The fair competition within oil companies also helps the NOC to develop their skills and professionalism. Some NOC such as Petrobras from Brazil and Petronas from Malaysia have to bid together with other private oil companies for exploration and production rights. The presence of an international oil company (IOC) as a competitor will trigger the ideas and technology diffusion among oil companies. Furthermore, the NOC overseas expansion where no special privilege applied could also raise the experience as well as the performance of the NOC.
Another strategy to survive in the energy transition era is to diversify the business core of NOC. With fast technology development, there are various energy alternatives in the market. NOC should catch the business opportunity, play beyond the oil and gas business and maximize the company value in the overall energy sector. Some NOC that already started to diversify their business core are Pemex (Mexico) with its cogeneration power plant to help the government to reduce greenhouse gas emissions by 50 percent in 2050; and Saudi Aramco with its USD 60 billion [11] investment on petrochemical projects in the U.S., India, and Saudi Arabia.
Indonesia NOC
Figure 4. KKKS Oil Production Share (Source: Bidikdata.com)
One of the reasons why the author decided to make this opinion is because of the government decision to transfer some of Indonesia’s biggest oil field from the IOC to Pertamina as Indonesia’s NOC in the last three years. Figure 4 shows the increases of Pertamina shares following the Mahakam Block acquisition from Total in 2017.
Figure 5. Ten Biggest Indonesia’s PSC Revenue Distribution (2007-2016) (Source: Muin, 2018) [12]
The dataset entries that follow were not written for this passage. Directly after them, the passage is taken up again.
Definition parse_mounts (text : string) : result (list Mount) string :=
  let? mounts := parse_lines [] [] (lines text) in
  let? _ := guard (bool_decide (mounts = [])) "빈 마운트 목록" in
  Ok (sort mounts).

(** [read_mounts]: the file's bytes, when it could be read. *)
Definition read_mounts (file : option string) : option (list Mount) :=
  bytes ← file;
  if 8 * 1024 * 1024 <? slen bytes then None
  else if negb (utf8_valid bytes) then None
  else res_ok (parse_mounts bytes).

Definition depth_of (m : Mount) : Z := zlen (components (mt_point m)).
Definition contains_path (path : string) (m : Mount) : bool := path_starts_with path (mt_point m).

Definition max_depth (path : string) (mounts : list Mount) : option Z :=
  match map depth_of (List.filter (contains_path path) mounts) with
  | [] => None
  | d :: ds => Some (foldr Z.max d ds)
  end.

Definition containing_mount (path : string) (mounts : list Mount) : option Mount :=
  depth ← max_depth path mounts;
  match List.filter (fun m => contains_path path m && (depth_of m =? depth)) mounts with
  | [m] => Some m
  | _ => None
  end.

Definition relevant_mounts (path : string) (mounts : list Mount) : list Mount :=
  let depth := max_depth path mounts in
  List.filter (fun m => (contains_path path m && bool_decide (Some (depth_of m) = depth))
                        || path_starts_with (mt_point m) path) mounts.

Fixpoint repeated_point (points : list string) (mounts : list Mount) : bool :=
  match mounts with
  | [] => false
  | m :: mounts => existsb (path_eq (mt_point m)) points || repeated_point (mt_point m :: points) mounts
  end.
Definition ambiguous_mount_scope (mounts : list Mount) : bool :=
  bool_decide (mounts = []) || repeated_point [] mounts.

(** * Reports *)

Record CoverageIssue := mkCoverageIssue {
  ci_code : string;
  ci_path : string;
}.

Record RootCoverage := mkRootCoverage {
  rc_configured_path : string;
  rc_registered_path : string;
  rc_entries_checked : Z;
  rc_skipped_symlinks : Z;
  rc_issues : list CoverageIssue;
  rc_omitted_issues : Z;
}.

(** [RootCoverage::issue]: at most 32 issues are listed, the others counted. *)
Definition issue (code path : string) (r : RootCoverage) : RootCoverage :=
  if zlen (rc_issues r) <? 32
  then mkRootCoverage (rc_configured_path r) (rc_registered_path r) (rc_entries_checked r)
         (rc_skipped_symlinks r) (rc_issues r ++ [mkCoverageIssue code path]) (rc_omitted_issues r)
  else mkRootCoverage (rc_configured_path r) (rc_registered_path r) (rc_entries_checked r)
         (rc_skipped_symlinks r) (rc_issues r) (sat_add (rc_omitted_issues r) 1).
Definition issue_if (bad : bool) (code path : string) (r : RootCoverage) : RootCoverage :=
  if bad then issue code path r else r.

Record CoverageReport := mkCoverageReport {
  cr_checked_at_ms : Z;
  cr_assessment : string;
  cr_mount_namespace : option string;
  cr_roots : list RootCoverage;
}.
Definition has_gap (r : CoverageReport) : bool := negb (String.eqb (cr_assessment r) "no_observed_gap").

(** * The scan of one root *)

Record Identity := mkIdentity {
  id_device : Z;
  id_inode : Z;
}.
#[export] Instance Identity_eq_dec : EqDecision Identity.
Proof. solve_decision. Defined.

Inductive FileKind : Set := Regular | Directory | Symlink | OtherKind.
#[export] Instance FileKind_eq_dec : EqDecision FileKind.
Proof. solve_decision. Defined.

Record Metadata := mkMetadata {
  md_kind : FileKind;
  md_identity : Identity;
}.

(** What the scan finds at an open descriptor: whether the time was up at the
    check of the budget, the metadata, the access check, the entries of a
    directory when they can be listed, and the metadata of the path
    afterwards. An entry comes with whether the time was up before it. *)
Inductive Node : Type :=
| mkNode (late : bool) (meta : option Metadata) (readable : bool)
    (entries : option (list (bool * Entry))) (after : option Metadata)
with Entry : Type :=
| EntryError
| NotUtf8
| Child (name : string) (opened : option Node).

(** The report and what is left of the budget. *)
Record Scan := mkScan {
  sn_report : RootCoverage;
  sn_remaining : Z;
}.
Definition on_report (f : RootCoverage -> RootCoverage) (s : Scan) : Scan :=
  mkScan (f (sn_report s)) (sn_remaining s).
Definition checked (r : RootCoverage) : RootCoverage :=
  mkRootCoverage (rc_configured_path r) (rc_registered_path r) (rc_entries_checked r + 1)
    (rc_skipped_symlinks r) (rc_issues r) (rc_omitted_issues r).
Definition skipped (r : RootCoverage) : RootCoverage :=
  mkRootCoverage (rc_configured_path r) (rc_registered_path r) (rc_entries_checked r)
    (rc_skipped_symlinks r + 1) (rc_issues r) (rc_omitted_issues r).
(** [budget.remaining -= 1] and [entries_checked += 1]. *)
Definition spend (s : Scan) : Scan := mkScan (checked (sn_report s)) (sn_remaining s - 1).

(** [Budget::take]. *)
Definition take_budget (late : bool) (path : string) (s : Scan) : Scan * bool :=
  if late then (on_report (issue "scan_time_limit" path) s, false)
  else if sn_remaining s =? 0 then (on_report (issue "scan_limit" path) s, false)
  else (spend s, true).

Definition path_changed (meta : Metadata) (after : option Metadata) : bool :=
  negb (bool_decide (md_identity <$> after = Some (md_identity meta))).

(** The loop over the entries of a directory; [visit] is the visit of an
    opened entry. *)
Section VisitEntries.
Variable visit : Node -> string -> Z -> Scan -> Scan.
Variables (path : string) (depth : Z).

Fixpoint visit_entries (entries : list (bool * Entry)) (s : Scan) : Scan :=
  match entries with
  | [] => s
  | (late, entry) :: entries =>
      if sn_remaining s =? 0 then on_report (issue "scan_limit" path) s
      else if late then on_report (issue "scan_time_limit" path) s
      else match entry with
      | EntryError =>
          visit_entries entries (on_report (issue "directory_entry_unreadable" path) (spend s))
      | NotUtf8 =>
          visit_entries entries (on_report (issue "non_utf8_path_not_inspected" path) (spend s))
      | Child name (Some child) =>
          visit_entries entries (visit child (path_join path name) (depth + 1) s)
      | Child name None =>
          visit_entries entries (on_report (issue "metadata_unavailable" (path_join path name)) (spend s))
      end
  end.
End VisitEntries.

Fixpoint visit_fd (n : Node) (path : string) (depth : Z) (s : Scan) : Scan :=
  let '(mkNode late meta readable entries after) := n in
  let '(s, ok) := take_budget late path s in
  if negb ok then s
  else match meta with
  | None => on_report (issue "metadata_unavailable" path) s
  | Some meta =>
      let finish s := on_report (issue_if (path_changed meta after) "path_changed_during_scan" path) s in
      match md_kind meta with
      | Symlink => on_report (issue "symlink_target_not_inspected" path) (on_report skipped s)
      | OtherKind => on_report (issue "nonregular_path_not_inspected" path) s
      | Regular => if negb readable then on_report (issue "read_access_denied" path) s else finish s
      | Directory =>
          if negb readable then on_report (issue "read_access_denied" path) s
          else if MAX_DEPTH <=? depth then on_report (issue "scan_depth_limit" path) s
          else match entries with
          | None => on_report (issue "directory_unreadable" path) s
          | Some entries => finish (visit_entries visit_fd path depth entries s)
          end
      end
  end.

(** [scan_tree]: [opened] is the descriptor of the root, with its metadata. *)
Definition scan_tree (root : string) (expected : Identity) (opened : option (option Metadata * Node))
    (s : Scan) : Scan :=
  match opened with
  | None => on_report (issue "metadata_unavailable" root) s
  | Some (meta, node) =>
      if is_some_and meta (fun m => negb (bool_decide (md_kind m = Symlink))
                                    && bool_decide (md_identity m = expected))
      then visit_fd node root 0 s
      else on_report (issue "root_changed_during_scan" root) s
  end.

(** * The inspector *)

Record Registration := mkRegistration {
  rg_configured : string;
  rg_canonical : string;
  rg_identity : Identity;
  rg_mounts : option (list Mount);
}.

Record CoverageInspector := mkCoverageInspector {
  in_roots : list Registration;
  in_sensor : SensorKind;
  in_max_entries : Z;
  in_marked_mounts : list Z;
  in_namespace : option string;
}.

(** What the system answers about one path to register: its canonical form,
    twice, and the metadata of that form; [None] where a call fails. *)
Record PathView := mkPathView {
  pv_configured : string;
  pv_canonical : option string;
  pv_meta : option Metadata;
  pv_canonical_again : option string;
}.

Definition register_path (mounts : option (list Mount)) (v : PathView) : result Registration string :=
  let? canonical := ok_or (pv_canonical v) "canonicalize" in
  let? _ := guard (negb (utf8_valid (pv_configured v)) || negb (utf8_valid canonical))
              "coverage 경로는 UTF-8이어야 합니다" in
  let? meta := ok_or (pv_meta v) "metadata" in
  let? again := if bool_decide (md_kind meta = Symlink) then Ok canonical
                else ok_or (pv_canonical_again v) "canonicalize" in
  let? _ := guard (bool_decide (md_kind meta = Symlink) || negb (path_eq again canonical))
              "coverage 기준 수집 중 경로가 변경되었습니다" in
  Ok (mkRegistration (pv_configured v) canonical (md_identity meta) (relevant_mounts canonical <$> mounts)).
(* ===== verification/Scorer.v ===== *)
(** The sliding-window behaviour scorer (crates/argos-detect/src/scorer.rs):
    per-PID windows of recent events with bounded memory, a 0-100 risk score,
    eligibility, and alerts with a cooldown. *)
From Stdlib Require Import ZArith Lia.
From stdpp Require Import base gmap strings list pretty.
From S2P Require Import Prelude F64 RustPath Common Entropy.
#[local] Open Scope Z_scope.

Record Evaluation := mkEvaluation {
  ev_score : f64;
  ev_pid : Z;
  ev_eligible : bool;
  ev_alert : option Detection;
  ev_approved_change_id : option string;
  ev_additional_alerts : list Detection;
  ev_evidence_truncated : bool;
}.

Definition block_candidate (e : Evaluation) (response : ResponseConfig) : bool :=
  ev_eligible e && negb (ev_pid e =? 0) && f_ge (ev_score e) (rc_block_score response).

Definition should_block (e : Evaluation) (response : ResponseConfig) : bool :=
  rc_auto_block response && block_candidate e response.

Record WindowEntry := mkWindowEntry {
  we_timestamp_ms : Z;
  we_path : string;
  we_action : FileAction;
  we_encryption_signal : bool;
}.

Record BehaviorScorer := mkBehaviorScorer {
  bs_config : DetectionConfig;
  bs_sensor : SensorKind;
  bs_windows : gmap Z (list WindowEntry);
  bs_last_emit : gmap Z (Z * f64);
  bs_process_identities : gmap Z (option (Z * string));
  bs_incomplete_until : option Z;
}.

Definition ESCALATION_DELTA : f64 := f_of_Z 15.

Definition scorer_with_sensor (config : DetectionConfig) (sensor : SensorKind) : BehaviorScorer :=
  mkBehaviorScorer config sensor ∅ ∅ ∅ None.
Definition scorer_new (config : DetectionConfig) : BehaviorScorer :=
  scorer_with_sensor config Notify.

(** * The score *)

(** A [HashSet] of strings, as the sorted list of its elements. *)
Definition distinct (l : list string) : list string := btree_set l.

Definition score_window (window : list WindowEntry) (config : DetectionConfig)
    (sensor : SensorKind) : f64 :=
  let distinct_paths := zlen (distinct (map we_path window)) in
  let renames := zlen (List.filter (fun e => bool_decide (we_action e = Rename)) window) in
  let deletes := zlen (List.filter (fun e => bool_decide (we_action e = Delete)) window) in
  let high_entropy_paths :=
    zlen (distinct (map we_path
      (List.filter (fun e => bool_decide (we_action e = Modify) && we_encryption_signal e) window))) in
  let mass :=
    f_mul (f_min (f_div (f_of_Z distinct_paths)
                    (f_of_Z (Z.max (dc_mass_change_threshold config) 1))) (f_of_Z 1))
      (f_of_Z 40) in
  let entropy_weight := match sensor with Notify => f_of_Z 35 | Fanotify => f_of_Z 60 end in
  let enc :=
    if distinct_paths =? 0 then f_of_Z 0
    else f_mul (f_div (f_of_Z high_entropy_paths) (f_of_Z distinct_paths)) entropy_weight in
  let churn :=
    if (zlen window =? 0) || bool_decide (sensor = Fanotify) then f_of_Z 0
    else f_mul (f_min (f_div (f_of_Z (renames + deletes)) (f_of_Z (zlen window))) (f_of_Z 1))
           (f_of_Z 25) in
  f_min (f_add (f_add mass enc) churn) (f_of_Z 100).

Definition severity (score : f64) : Severity :=
  if f_ge score (f_of_Z 85) then Critical
  else if f_ge score (f_of_Z 65) then High
  else if f_ge score (f_of_Z 40) then Medium
  else Low.

(** * Memory bounds *)

Definition window_ms (config : DetectionConfig) : Z := sat_mul (dc_window_secs config) 1000.
Definition max_groups (config : DetectionConfig) : Z :=
  clamp (mw_max_groups (dc_multi_window config)) 1 16384.
Definition max_events (config : DetectionConfig) : Z :=
  clamp (mw_max_events (dc_multi_window config)) 1 100000.

(** [windows.retain]: drop the events older than the horizon, then the empty windows. *)
Definition retain_window (horizon : Z) (window : list WindowEntry) : option (list WindowEntry) :=
  match List.filter (fun e => horizon <=? we_timestamp_ms e) window with
  | [] => None
  | kept => Some kept
  end.

Definition retain_recent (s : BehaviorScorer) (horizon : Z) : BehaviorScorer :=
  let windows := omap (retain_window horizon) (bs_windows s) in
  mkBehaviorScorer (bs_config s) (bs_sensor s) windows
    (filter (fun kv => is_Some (windows !! kv.1)) (bs_last_emit s))
    (filter (fun kv => is_Some (windows !! kv.1)) (bs_process_identities s))
    (bs_incomplete_until s).

Definition back_ts (window : list WindowEntry) : Z :=
  match list.last window with Some e => we_timestamp_ms e | None => 0 end.
Definition front_ts (window : list WindowEntry) : Z :=
  match window with e :: _ => we_timestamp_ms e | [] => 0 end.

(** A new PID at the group limit evicts the PID whose last event is oldest. *)
Definition evict_group (s : BehaviorScorer) (pid now : Z) : BehaviorScorer :=
  if negb (is_some (bs_windows s !! pid))
     && (max_groups (bs_config s) <=? Z.of_nat (size (bs_windows s)))
  then
    let incomplete := Some (sat_add now (window_ms (bs_config s))) in
    match min_by_key (fun kv => (back_ts kv.2, kv.1)) (map_to_list (bs_windows s)) with
    | Some (oldest, _) =>
        mkBehaviorScorer (bs_config s) (bs_sensor s) (delete oldest (bs_windows s))
          (delete oldest (bs_last_emit s)) (delete oldest (bs_process_identities s)) incomplete
    | None =>
        mkBehaviorScorer (bs_config s) (bs_sensor s) (bs_windows s) (bs_last_emit s)
          (bs_process_identities s) incomplete
    end
  else s.

Definition count_events (windows : gmap Z (list WindowEntry)) : Z := map_sum zlen windows.

(** One turn of [while count >= max_events]: pop the oldest front event. *)
Definition pop_oldest (windows : gmap Z (list WindowEntry)) : gmap Z (list WindowEntry) :=
  match min_by_key (fun kv => (front_ts kv.2, kv.1))
          (List.filter (fun kv => negb (zlen kv.2 =? 0)) (map_to_list windows)) with
  | Some (oldest, window) => <[oldest := tail window]> windows
  | None => windows
  end.

Fixpoint shed_events (count : nat) (limit until : Z) (windows : gmap Z (list WindowEntry))
    (incomplete : option Z) : gmap Z (list WindowEntry) * option Z :=
  if limit <=? Z.of_nat count then
    match count with
    | S count' => shed_events count' limit until (pop_oldest windows) (Some until)
    | O => (windows, incomplete)
    end
  else (windows, incomplete).

Definition make_room (s : BehaviorScorer) (now : Z) : BehaviorScorer :=
  let '(windows, incomplete) :=
    shed_events (Z.to_nat (count_events (bs_windows s))) (max_events (bs_config s))
      (sat_add now (window_ms (bs_config s))) (bs_windows s) (bs_incomplete_until s) in
  mkBehaviorScorer (bs_config s) (bs_sensor s) windows (bs_last_emit s)
    (bs_process_identities s) incomplete.

(** * Evaluation *)

Definition oversized (event : FileEvent) (config : DetectionConfig) : bool :=
  (mw_max_path_bytes (dc_multi_window config) <? slen (fe_path event))
  || is_some_and (fe_process event) (fun p => 128 <? slen (fp_boot_id p)).

Definition event_identity (event : FileEvent) : option (Z * string) :=
  (fun p => (fp_start_time_ticks p, fp_boot_id p)) <$> fe_process event.

(** Record the process identity; another process with this PID starts afresh. *)
Definition adopt_identity (s : BehaviorScorer) (pid : Z) (identity : option (Z * string))
    : BehaviorScorer :=
  let reused := is_some_and (bs_process_identities s !! pid)
                  (fun old => negb (bool_decide (old = identity))) in
  mkBehaviorScorer (bs_config s) (bs_sensor s)
    (if reused then delete pid (bs_windows s) else bs_windows s)
    (if reused then delete pid (bs_last_emit s) else bs_last_emit s)
    (<[pid := identity]> (bs_process_identities s)) (bs_incomplete_until s).

Fixpoint drop_old (horizon : Z) (window : list WindowEntry) : list WindowEntry :=
  match window with
  | e :: window' => if we_timestamp_ms e <? horizon then drop_old horizon window' else window
  | [] => []
  end.

Definition entry_of (event : FileEvent) (config : DetectionConfig) : WindowEntry :=
  mkWindowEntry (fe_timestamp_ms event) (fe_path event) (fe_action event)
    (encryption_signal event config).

(** The window of the event's PID after the event; an approved event adds nothing. *)
Definition push_event (s : BehaviorScorer) (event : FileEvent) (approved : option string)
    (horizon : Z) : list WindowEntry :=
  let window := default [] (bs_windows s !! fe_pid event) in
  drop_old horizon
    (match approved with None => window ++ [entry_of event (bs_config s)] | Some _ => window end).

Definition incomplete_at (incomplete_until : option Z) (now : Z) : bool :=
  is_some_and incomplete_until (fun until => now <=? until).

Definition in_cooldown (s : BehaviorScorer) (pid now : Z) (score : f64) : bool :=
  is_some_and (bs_last_emit s !! pid) (fun last =>
    (sat_sub now last.1 <? window_ms (bs_config s))
    && f_lt score (f_add last.2 ESCALATION_DELTA)).

Definition alert_summary (window_secs files events : Z) (score : f64) : string :=
  pretty window_secs +:+ "초 내 파일 " +:+ pretty files +:+ "개 변경 (이벤트 "
  +:+ pretty events +:+ "건, 위험 점수 " +:+ f_display0 score +:+ ")".

Definition behavior_alert (s : BehaviorScorer) (event : FileEvent) (window : list WindowEntry)
    (score : f64) : Detection :=
  let paths := distinct (map we_path window) in
  {| d_timestamp_ms := fe_timestamp_ms event;
     d_rule := "behavior.ransomware_pattern";
     d_score := score;
     d_severity := severity score;
     d_summary := alert_summary (dc_window_secs (bs_config s)) (zlen paths) (zlen window) score;
     d_pid := fe_pid event;
     d_paths := take 20 paths |}.

(** State before the event is scored: old events gone, room made. *)
Definition prepare (s : BehaviorScorer) (event : FileEvent) : BehaviorScorer :=
  let now := fe_timestamp_ms event in
  let s := retain_recent s (sat_sub now (window_ms (bs_config s))) in
  make_room (evict_group s (fe_pid event) now) now.

Definition evaluate_with_approval (s : BehaviorScorer) (event : FileEvent)
    (approved : option string) : BehaviorScorer * Evaluation :=
  let now := fe_timestamp_ms event in
  let pid := fe_pid event in
  let s := prepare s event in
  if oversized event (bs_config s) then
    (s, mkEvaluation (f_of_Z 0) pid false None approved [] true)
  else
    let s := adopt_identity s pid (event_identity event) in
    let window := push_event s event approved (sat_sub now (window_ms (bs_config s))) in
    let s := mkBehaviorScorer (bs_config s) (bs_sensor s) (<[pid := window]> (bs_windows s))
               (bs_last_emit s) (bs_process_identities s) (bs_incomplete_until s) in
    let changed_files := zlen (distinct (map we_path window)) in
    let score := score_window window (bs_config s) (bs_sensor s) in
    let truncated := incomplete_at (bs_incomplete_until s) now in
    let eligible := (dc_min_changed_files (bs_config s) <=? changed_files) && negb truncated in
    let evaluation := mkEvaluation score pid eligible None approved [] truncated in
    if negb eligible || f_lt score (dc_detect_score (bs_config s)) then (s, evaluation)
    else if in_cooldown s pid now score then (s, evaluation)
    else
      (mkBehaviorScorer (bs_config s) (bs_sensor s) (bs_windows s)
         (<[pid := (now, score)]> (bs_last_emit s)) (bs_process_identities s)
         (bs_incomplete_until s),
       mkEvaluation score pid eligible (Some (behavior_alert s event window score)) approved []
         truncated).

Definition scorer_evaluate (s : BehaviorScorer) (event : FileEvent)
    : BehaviorScorer * Evaluation := evaluate_with_approval s event None.
Definition scorer_observe (s : BehaviorScorer) (event : FileEvent)
    : BehaviorScorer * option Detection :=
  let '(s', e) := scorer_evaluate s event in (s', ev_alert e).

#[global] Arguments evaluate_with_approval : simpl never.
#[global] Arguments prepare : simpl never.
#[global] Arguments score_window : simpl never.
#[global] Arguments entry_of : simpl never.
#[global] Arguments oversized : simpl never.

(** * Lemmas: the score *)

Lemma distinct_nodup (l : list string) : NoDup (distinct l).
Proof. apply dedup_sort_nodup. Qed.

Lemma distinct_elem (l : list string) (x : string) : x ∈ distinct l <-> x ∈ l.
Proof. apply dedup_sort_elem. Qed.

Lemma distinct_length_le (l : list string) : zlen (distinct l) <= zlen l.
Proof.
  unfold zlen. apply inj_le. apply submseteq_length, NoDup_submseteq; [apply distinct_nodup|].
  intros x. by rewrite distinct_elem.
Qed.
Today, Pertamina holds the most significant share of oil production or about 35% of total Indonesia’s oil production. The considerable increase of oil production share is the result of the Mahakam Block acquisition from Total Indonesie. After the Mahakam Block nationalization, the government made another big step by planning to take Rokan Block as the most productive oil field in Indonesia. The Chevron contract toward Rokan Block will end in 2021, and the government has already shown their seriousness in entrusting Pertamina as the next Rokan Block operator. In addition to the event, Indonesia’s government also decided to transfer the 57% stake (Series B shares) of Perusahaan Gas Negara (PGN) to Pertamina as the holding firm through Government Regulation No. 6/2018 about the Formation of a State-Owned Oil & Gas Holding Firm. Pertamina is one of the biggest state-own company in term of revenue and income. Based on the Indonesia Investments data, the total assets of Pertamina in 2014 is about $50 billion, while its sister company PGN total asset is only about $5 billion. After the Mahakam Block acquisition, it is predicted that the Pertamina asset would be increased to be more than $54 billion. This big additional asset of Pertamina from Mahakan Block will help the company to increase their capital expenditure (Capex) as well as the operational expenditure (Opex).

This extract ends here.